Senhor primeiro-ministro, não deixe que parem a economia!

O Dr. Costa surpreendeu o país com uma pose de Estado que até aqui não se lhe tinha visto. Será PR quando quiser

As opiniões dividem-se entre os que acham que a prioridade é proteger as pessoas, mesmo parando o país, e os adeptos da continuidade controlada, para que as famílias possam ter pão na mesa. Exagero? Nada! Apenas reservas às pulsões voluntaristas.

Na sua coluna no Expresso, o professor João Duque recuperou a cena do pescador inglês que disse à mulher: «Vou ali a Dunquerque buscar os nossos rapazes». Aquele ‘ir ali a Dunquerque’ era, apenas, o salvamento de 300.000 soldados encurralados pelas tropas alemãs.

Foi esse sentido do dever que não teve o militar da GNR, que tentou impedir um septuagenário de ir ali ao escritório da sua empresa… só para fazer uns telefonemas. Os telefonemas eram para fornecedores, pedindo o adiamento de prazos, para poder pagar salários, e para os trabalhadores, para os convencer a receberem 60% do ordenado, os que têm encargos de família, e 40% aos que não os têm. Dinheiro para os próximos meses? Não haverá! O restaurante está fechado, mas… logo se vê. Para aquele GNR é que não há contemplações: 73 anos é para estar em casa!

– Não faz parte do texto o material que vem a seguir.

(* ===== verification/PWA.v ===== *)
(** * PWA: the install state of [src/src/hooks/usePWA.js] and
    [src/src/components/InstallPrompt.jsx]

    [usePWA] keeps three state variables ([deferredPrompt],
    [isInstallable], [isInstalled]) that browser events and the install
    button change.  [Module UsePWA] writes each handler as a function on
    the state record and the session as a step relation [step]: the
    [beforeinstallprompt] and [appinstalled] events, the check of the
    standalone display mode at mount, and [installApp], which is [async]:
    it calls [prompt()] and then, at a later point where other events may
    already have run, settles with the user's choice.  A pending
    [installApp] is part of the state ([pending]) so that the
    interleavings are explicit.

    [InstallPrompt] renders when the app is installable and not
    installed; its dismiss button writes [installPromptDismissed] to
    [localStorage], a key nothing reads.

    The theorems: [isInstallable] holds exactly when a deferred prompt is
    kept, in every reachable state; [isInstalled] never goes back to
    false; the dismiss button does not hide the prompt. *)

From S2P Require Import Spec2Rocq.

Module UsePWA.

(** ** State and handlers *)

(** The [beforeinstallprompt] event object, identified by a number. *)
Definition prompt_event := Z.

Inductive choice := Accepted | Dismissed.

Record pwa := mkPwa {
  deferredPrompt : option prompt_event;
  isInstallable : bool;
  isInstalled : bool;
  pending : option prompt_event;   (** an [installApp] waiting on [userChoice] *)
  dismissed_key : bool             (** [localStorage.installPromptDismissed] written *)
}.

(** The three [useState] initial values. *)
Definition init : pwa := mkPwa None false false None false.

(** [handleBeforeInstallPrompt(e)]: [setDeferredPrompt(e)],
    [setIsInstallable(true)]. *)
Definition handleBeforeInstallPrompt (e : prompt_event) (s : pwa) : pwa :=
  mkPwa (Some e) true (isInstalled s) (pending s) (dismissed_key s).

(** [handleAppInstalled()] *)
Definition handleAppInstalled (s : pwa) : pwa :=
  mkPwa None false true (pending s) (dismissed_key s).

(** The mount check of [(display-mode: standalone)]. *)
Definition checkStandalone (standalone : bool) (s : pwa) : pwa :=
  if standalone then mkPwa (deferredPrompt s) (isInstallable s) true (pending s) (dismissed_key s)
  else s.

(** [installApp()] up to its [await]: nothing without a deferred
    prompt; otherwise [prompt()] is called and the call waits. *)
Definition installApp_start (s : pwa) : pwa :=
  match deferredPrompt s with
  | Some e => mkPwa (deferredPrompt s) (isInstallable s) (isInstalled s) (Some e) (dismissed_key s)
  | None => s
  end.

(** The rest of [installApp()] once [userChoice] settles. *)
Definition installApp_settle (c : choice) (s : pwa) : pwa :=
  match pending s with
  | Some _ =>
      let installed := match c with Accepted => true | Dismissed => isInstalled s end in
      mkPwa None false installed None (dismissed_key s)
  | None => s
  end.

(** The dismiss button of [InstallPrompt]. *)
Definition dismiss (s : pwa) : pwa :=
  mkPwa (deferredPrompt s) (isInstallable s) (isInstalled s) (pending s) true.

(** [if (isInstalled || !isInstallable) return null] *)
Definition prompt_visible (s : pwa) : bool := negb (isInstalled s) && isInstallable s.

(** ** The session *)

Inductive event :=
| BeforeInstallPrompt (e : prompt_event)
| AppInstalled
| Standalone (b : bool)
| InstallClick
| UserChoice (c : choice)
| DismissClick.

Definition run (ev : event) (s : pwa) : pwa :=
  match ev with
  | BeforeInstallPrompt e => handleBeforeInstallPrompt e s
  | AppInstalled => handleAppInstalled s
  | Standalone b => checkStandalone b s
  | InstallClick => installApp_start s
  | UserChoice c => installApp_settle c s
  | DismissClick => dismiss s
  end.

Inductive step : pwa -> pwa -> Prop :=
| step_run ev s : step s (run ev s).

Inductive reachable : pwa -> Prop :=
| reach_init : reachable init
| reach_step s s' : reachable s -> step s s' -> reachable s'.

(** The invariant: the install button has a prompt to show. *)
Definition prompt_kept (s : pwa) : Prop :=
  isInstallable s = true <-> deferredPrompt s <> None.

(** ** Theorems *)

Lemma run_prompt_kept ev s : prompt_kept s -> prompt_kept (run ev s).
Proof.
  unfold prompt_kept. intros H.
  destruct ev as [e| |[|]| |c|]; simpl; unfold installApp_start, installApp_settle;
    try destruct (deferredPrompt s) eqn:E; try destruct (pending s); simpl;
    solve [exact H | rewrite E; exact H
          | split; [intros _ C; discriminate C | reflexivity]
          | split; [discriminate | intros C; exfalso; now apply C]].
Qed.

(** In every reachable state, [isInstallable] holds exactly when a
    deferred prompt is kept, whatever events ran during a pending
    [installApp]. *)
Theorem reachable_prompt_kept s : reachable s -> prompt_kept s.
Proof.
  induction 1 as [|s s' _ IH Hs]; [split; [discriminate|tauto]|].
  destruct Hs. now apply run_prompt_kept.
Qed.

(** [isInstalled] never goes back to false, so once installed the
    prompt stays hidden. *)
Theorem installed_stays ev s :
  isInstalled s = true -> isInstalled (run ev s) = true /\ prompt_visible (run ev s) = false.
Proof.
  intros H. assert (Hi : isInstalled (run ev s) = true).
  { destruct ev as [e| |[|]| |[|]|]; simpl; auto;
      [unfold installApp_start; destruct (deferredPrompt s)
      |unfold installApp_settle; destruct (pending s)
      |unfold installApp_settle; destruct (pending s)]; simpl; auto. }
  split; [exact Hi|]. unfold prompt_visible. now rewrite Hi.
Qed.

(** The dismiss button writes a key nothing reads: the prompt stays as
    visible as it was. *)
Theorem dismiss_keeps_prompt s : prompt_visible (dismiss s) = prompt_visible s.
Proof. reflexivity. Qed.

End UsePWA.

O nosso Presidente da República também é homem de cortar a direito. Acordou da sua letargia e teve um rasgo: tudo para casa! Fino como um alho, o Dr. Costa agradeceu a oferta e surpreendeu o país com uma pose de Estado que até aqui não se lhe tinha visto. Será PR quando quiser.

Em irritante clausura, dei por mim a pensar na imensa sorte da minha geração. Os ‘setenta e tais’, que me obrigam agora a ficar em casa, acertaram no mais longo período de paz que o mundo já viveu: uma bênção que manda às malvas os incómodos do confinamento.

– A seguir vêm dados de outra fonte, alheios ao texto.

(* ===== verification/Widgets.v ===== *)
(** * Widgets: the filter panel, the featured slider and the header as
    they render

    [Module Icons] is the [categoryIcons] table that [HomePage.jsx] and
    [Header.jsx] both hold.

    [Module FilterSort] is [src/src/components/FilterSort.jsx]: its
    props, its three state variables ([isOpen], its copy of the filters,
    its copy of the sort order), its handlers and what it renders.  A
    callback prop is an optional function: the home page reads
    [setFilters] and [setSortBy] from [useApp()], and the context value
    does not hold them ([AppContext.member]), so the panel receives
    [undefined] and calling it throws a [TypeError]; the handler's own
    [setState] calls made before the throw are kept.

    [Module FeaturedSlider] is [src/src/components/FeaturedProductsSlider.jsx]:
    its effect and what it renders.

    [Module HeaderMenu] is the rest of [src/src/components/Header.jsx]:
    the logo, the two search forms, the cart link with its badge, and the
    entries of the mobile menu with their clicks.

    The theorems: every handler of the home page's filter panel throws
    and leaves the context as it was ([Clear all] even stops before
    resetting the sort order), and a category entry of the header's menu
    leads to the home page listing exactly that category, by name, while
    an empty category name, which the sheet can hold, leads back to the
    whole catalogue. *)

From S2P Require Import Spec2Rocq Data JsString Cart Catalog Query App Pages Routing.

Import AppContext StableSort.

(** ** The category icons *)

Module Icons.

(** The icons of [lucide-react] the components draw. *)
Inductive icon :=
| Smartphone
| Zap
| Cable
| Shield
| Headphones
| HomeIcon
| PhoneIcon.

Só quem não leu relatos de guerras, não viu filmes, nada sabe sobre tropas em movimento, invasões, estropiados e mortos, pode ignorar o drama que carrega a palavra ‘guerra’. É certo que, há apenas um mês, ninguém imaginaria que chegaríamos a este ponto: país parado, comércio, empresas, escolas e igrejas fechadas… o povo metido em casa. Simplesmente, daí a proclamar o estado de guerra vai um passo que não deve ser dado assim do pé para a mão.

Quando comecei a entender as conversas de adultos, dei-me conta de que tinham três referências: a pneumónica, o ciclone e a guerra, todas elas causadoras de dramas, mortes e destruições em grande escala. Toca-nos, agora, a primeira calamidade do século XXI, uma novidade que se estranha e só pode assustar.

Para todos os efeitos, a pandemia vem cobrar o preço da felicidade acumulada num oásis de paz que se estendeu de 1945 a 2020, com avanços prodigiosos na ciência, na tecnologia, na economia, na cultura e nos ordenamentos políticos.

Os mais velhos têm mais memória e têm razões para saber que a paragem das empresas é destrutiva. Ressuscitar uma empresa… só por milagre, reabrir um restaurante, depois de uma paragem de meses… só se o dono for muito rico. É por isso que os septuagenários teimam em… ir ali ao escritório fazer uns telefonemas. Só para evitar que as empresas morram.